In yesterday’s newsletter by Mandy Yin we looked at the romantic side of rice, the minor joy of a bowl of plain rice cooked from scratch, warm and slightly sticky but with each grain articulated, ready for the whole world to be poured over it. I mentioned that unlike bread (and depending on your definition, pasta), you can’t buy the best stuff ready made, that to make rice requires certain skill, preparation and patience: a ritual of soaking, measuring through scales or through the marks on your fingers, watching the pan until it boils and splutters. Even buying the best rice requires a little bit of hardship: I’ve personally never seen anyone carrying 20kg bags of potatoes or pasta back home, yet Asian mums seem to have a very specific superpower of being able to lug 20kg bags of basmati around like they’re about to execute a bodyslam.
At the opposite end of the spectrum you have precooked rice, instant rice, maligned by rice aficionados everywhere.

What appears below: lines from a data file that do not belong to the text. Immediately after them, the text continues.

Lemma phrase_token_spec cb pre post out rest back len :
  token_ok out (Phrase back len) -> zlen (out ++ rest) = NTFS_SB_SIZE ->
  cb = pre ++ enc_token out (Phrase back len) ++ post ->
  phrase_token cb 0 0 NTFS_SB_SIZE (sb_at (zlen pre) out rest) =
    Ret (sb_at (zlen pre + 2) (expand out (Phrase back len)) (drop (Z.to_nat len) rest), true).
Proof.
  intros (Hb & Hl & Hfit) Hz Hcb. unfold phrase_token, sb_at. cbn [sb_dp sb_ofs sb_cb sb_data].
  destruct (lg_of_spec out) as [Hlg Hout]; [unfold NTFS_SB_SIZE in *; lia|].
  destruct (Z.eqb_spec (zlen out) 0); [lia|]. rewrite Z.sub_0_r. fold (lg_of out).
  destruct (phrase_fields (lg_of out) back len) as (Hpt & Hsh & Hla); [lia|lia|lia|].
  unfold rd_le16. cbn [enc_token] in Hcb.
  rewrite (rd_bytes_at 2 cb pre _ post (zlen pre) Hcb eq_refl), !bind_Ret by apply length_le_split.
  rewrite le_combine_2, Hsh, Hla by done.
  destruct (Z.ltb_spec (zlen out - (back - 1) - 1) 0); [lia|].
  destruct (Z.gtb_spec (zlen out + (len - 3 + 3)) NTFS_SB_SIZE); [lia|].
  replace (zlen out - (back - 1) - 1) with (zlen out - back) by lia. replace (len - 3 + 3) with len by lia.
  rewrite copy_phrase_spec, bind_Ret by (rewrite zlen_app in Hz; lia).
  rewrite zlen_expand_phrase by lia. done.
Qed.

(** Parsing the tokens of one tag; they end with the sub-block, or there are
    eight of them. *)
Lemma token_loop_spec cb post ts : forall n pre out rest cb_sb_end,
  tokens_ok out ts -> zlen (out ++ rest) = NTFS_SB_SIZE ->
  cb = pre ++ enc_tokens out ts ++ post ->
  zlen pre + zlen (enc_tokens out ts) <= cb_sb_end -> (length ts <= n)%nat ->
  (length ts = n \/ zlen pre + zlen (enc_tokens out ts) = cb_sb_end) ->
  exists rest', zlen (expand_all out ts ++ rest') = NTFS_SB_SIZE /\
    token_loop n cb cb_sb_end 0 0 NTFS_SB_SIZE (tag_of ts) (sb_at (zlen pre) out rest) =
      Ret (sb_at (zlen pre + zlen (enc_tokens out ts)) (expand_all out ts) rest', true).
Proof.
  induction ts as [|t ts IH]; intros n pre out rest cb_sb_end Hok Hz Hcb Hend Hn Hlast.
  { cbn [enc_tokens] in *. rewrite (@zlen_nil Z), Z.add_0_r in *. exists rest. split; [done|].
    destruct n as [|n]; [done|]. cbn [token_loop]. destruct Hlast as [Hlast|Hlast]; [done|].
    unfold sb_at. cbn [sb_cb sb_dp]. destruct (Z.geb_spec (zlen pre) cb_sb_end); [done|lia]. }
  destruct Hok as [Ht Hok]. destruct n as [|n]; [cbn in Hn; lia|]. cbn [token_loop].
  cbn [enc_tokens] in Hcb, Hend, Hlast |- *. rewrite zlen_app in Hend, Hlast |- *. rewrite <- app_assoc in Hcb.
  pose proof (zlen_nonneg (enc_tokens (expand out t) ts)).
  assert (Hlt : 1 <= zlen (enc_token out t))
    by (destruct t; cbn [enc_token]; rewrite ?zlen_le_split; unfold zlen; cbn; lia).
  unfold sb_at at 1 2. cbn [sb_cb sb_dp].
  destruct (Z.geb_spec (zlen pre) cb_sb_end); [lia|].
  destruct (Z.gtb_spec (zlen out) (0 + NTFS_SB_SIZE)); [zlen_lia|]. cbn [orb]. rewrite Z.add_assoc.
  destruct t as [b|back len].
  - cbn [tag_of]. replace (Z.land (2 * tag_of ts) NTFS_TOKEN_MASK =? NTFS_SYMBOL_TOKEN) with true.
    2:{ unfold NTFS_TOKEN_MASK, NTFS_SYMBOL_TOKEN. change 1 with (Z.ones 1). rewrite Z.land_ones by lia.
        rewrite (Z.mul_comm 2), Z.mod_mul by done. done. }
    replace (Z.shiftr (2 * tag_of ts) 1) with (tag_of ts)
      by (rewrite Z.shiftr_div_pow2, (Z.mul_comm 2), Z.div_mul; done || lia).
    cbn [enc_token app] in Hcb. unfold sb_at. cbn [sb_cb sb_dp sb_data sb_ofs].
    rewrite (rd_at cb pre (enc_tokens (expand out (Sym b)) ts ++ post) b), bind_Ret by done.
    destruct Ht as [_ Hroom]. destruct rest as [|x rest]; [rewrite app_nil_r in Hz; lia|].
    rewrite wr_mid, bind_Ret by done. cbn [enc_token] in Hend, Hlast |- *. rewrite (zlen_cons b []), (@zlen_nil Z), Z.add_0_r in *. change (expand out (Sym b)) with (out ++ [b]) in *.
    destruct (IH n (pre ++ [b]) (out ++ [b]) rest cb_sb_end Hok) as (rest' & Hz' & E);
      [zlen_lia|by rewrite Hcb, <- app_assoc|zlen_lia|cbn [length] in Hn; lia|destruct Hlast as [Hl|Hl]; [left; cbn in Hl; lia|right; zlen_lia]|].
    exists rest'. split; [exact Hz'|]. unfold sb_at in E. rewrite !zlen_app, !zlen_cons, !(@zlen_nil Z), Z.add_0_r in E.
    rewrite <- app_assoc in E. cbn [app] in E. exact E.
  - cbn [tag_of]. replace (Z.land (1 + 2 * tag_of ts) NTFS_TOKEN_MASK =? NTFS_SYMBOL_TOKEN) with false.
    2:{ unfold NTFS_TOKEN_MASK, NTFS_SYMBOL_TOKEN. change 1 with (Z.ones 1) at 2. rewrite Z.land_ones by lia.
        rewrite (Z.mul_comm 2), Z.mod_add by done. done. }
    replace (Z.shiftr (1 + 2 * tag_of ts) 1) with (tag_of ts)
      by (rewrite Z.shiftr_div_pow2, (Z.mul_comm 2) by lia; change (2 ^ 1) with 2; rewrite Z.div_add by lia; done).
    rewrite (phrase_token_spec cb pre (enc_tokens (expand out (Phrase back len)) ts ++ post) out rest back len), bind_Ret by done.
    assert (Hz2 : zlen (enc_token out (Phrase back len)) = 2) by (cbn [enc_token]; by rewrite zlen_le_split).
    destruct Ht as (Hb & Hl & Hfit).
    destruct (IH n (pre ++ enc_token out (Phrase back len)) (expand out (Phrase back len)) (drop (Z.to_nat len) rest) cb_sb_end Hok)
      as (rest' & Hz' & E).
    + rewrite zlen_app, zlen_expand_phrase by lia. rewrite zlen_app in Hz. unfold zlen in *. rewrite length_drop. lia.
    + by rewrite Hcb, <- app_assoc.
    + zlen_lia.
    + cbn [length] in Hn. lia.
    + destruct Hlast as [Hlast|Hlast]; [left; cbn [length] in Hlast; lia|right; zlen_lia].
    + exists rest'. split; [exact Hz'|]. rewrite zlen_app, Hz2 in E. rewrite Hz2. exact E.
Qed.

As Mehrunnisa Yusuf points out in today’s newsletter, you would assume that no one from a proud rice culture would think of using this rice, yet precooked rice is successful around the world - even in Korea where instant rice technology is catching up to its noodle counterpart. Still, instant rice has none of the nostalgia and adaptability of instant noodles; no one is out there reviewing thousands of precooked rices (at least, I don’t think so). And maybe they never will. But I’m a fan of appreciating things on their own terms, and it’s clear that instant rice serves an important function in cutting down the work of cooking in a world where time is limited, and that although the taste and texture is not the same as cooking rice from scratch, there are other qualities to enjoy about them.

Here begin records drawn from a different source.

(* ===== verification/CompressTheorems.v ===== *)
(** * Correctness of [ntfs_decompress]

    A compression block as the sub-blocks NTFS writes, and the proof that the
    decompressor turns it into their contents, page by page. *)

From Stdlib Require Import ZArith Lia Bool.
From stdpp Require Import base list numbers option.
From S2P Require Import Prelude Endian Compress CompressSpec.

(** ** Sub-blocks on disk *)














(** ** Whole compression blocks *)






(** ** The second stage *)










Definition blank_page (i : Z) : page := mk_page i (repeat 0xff 4096) false true.


(** The token loop tests [dp_addr <= dp_sb_end]: a symbol token behind a full
    sub-block is stored one byte past the page. *)
Example symbol_token_past_page :
  let body := enc_groups [] [[Sym 0x61; Phrase 1 4095; Sym 0x62]] in
  let cb := le_split 2 (0xb000 + (zlen body - 1)) ++ body in
  ntfs_decompress [Some (blank_page 0)] 0 0 1 0 0 false cb (zlen cb) 4096 4096 = Fault.
Proof. vm_compute. reflexivity. Qed.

The most famous instant rice brand, by far, is Uncle Ben’s. I reckon everyone at some point has tried Uncle Ben’s. It’s difficult to escape it, in its bright orange packets and very questionable branding that speaks of a cosmopolitanism that is, as Mehrunnisa says “at odds with its reality”. Maybe you haven’t tried it for years. Now I’m not saying you should all go out and buy it, but in the same way that there are people who want to learn to take the time to cook rice properly, there are equally those who need quick fixes, who are relying on their cornershops for daily sustenance rather than walking and queuing at bigger supermarkets. The message of Mehrunnisa’s newsletter is that while Uncle Ben’s has its limits, it can still provide a vital service - in these times and others. And with an extra few ingredients, some frozen veg, a pack of tofu, some chickpeas, it might even be possible to conjure up food memories that last a lifetime.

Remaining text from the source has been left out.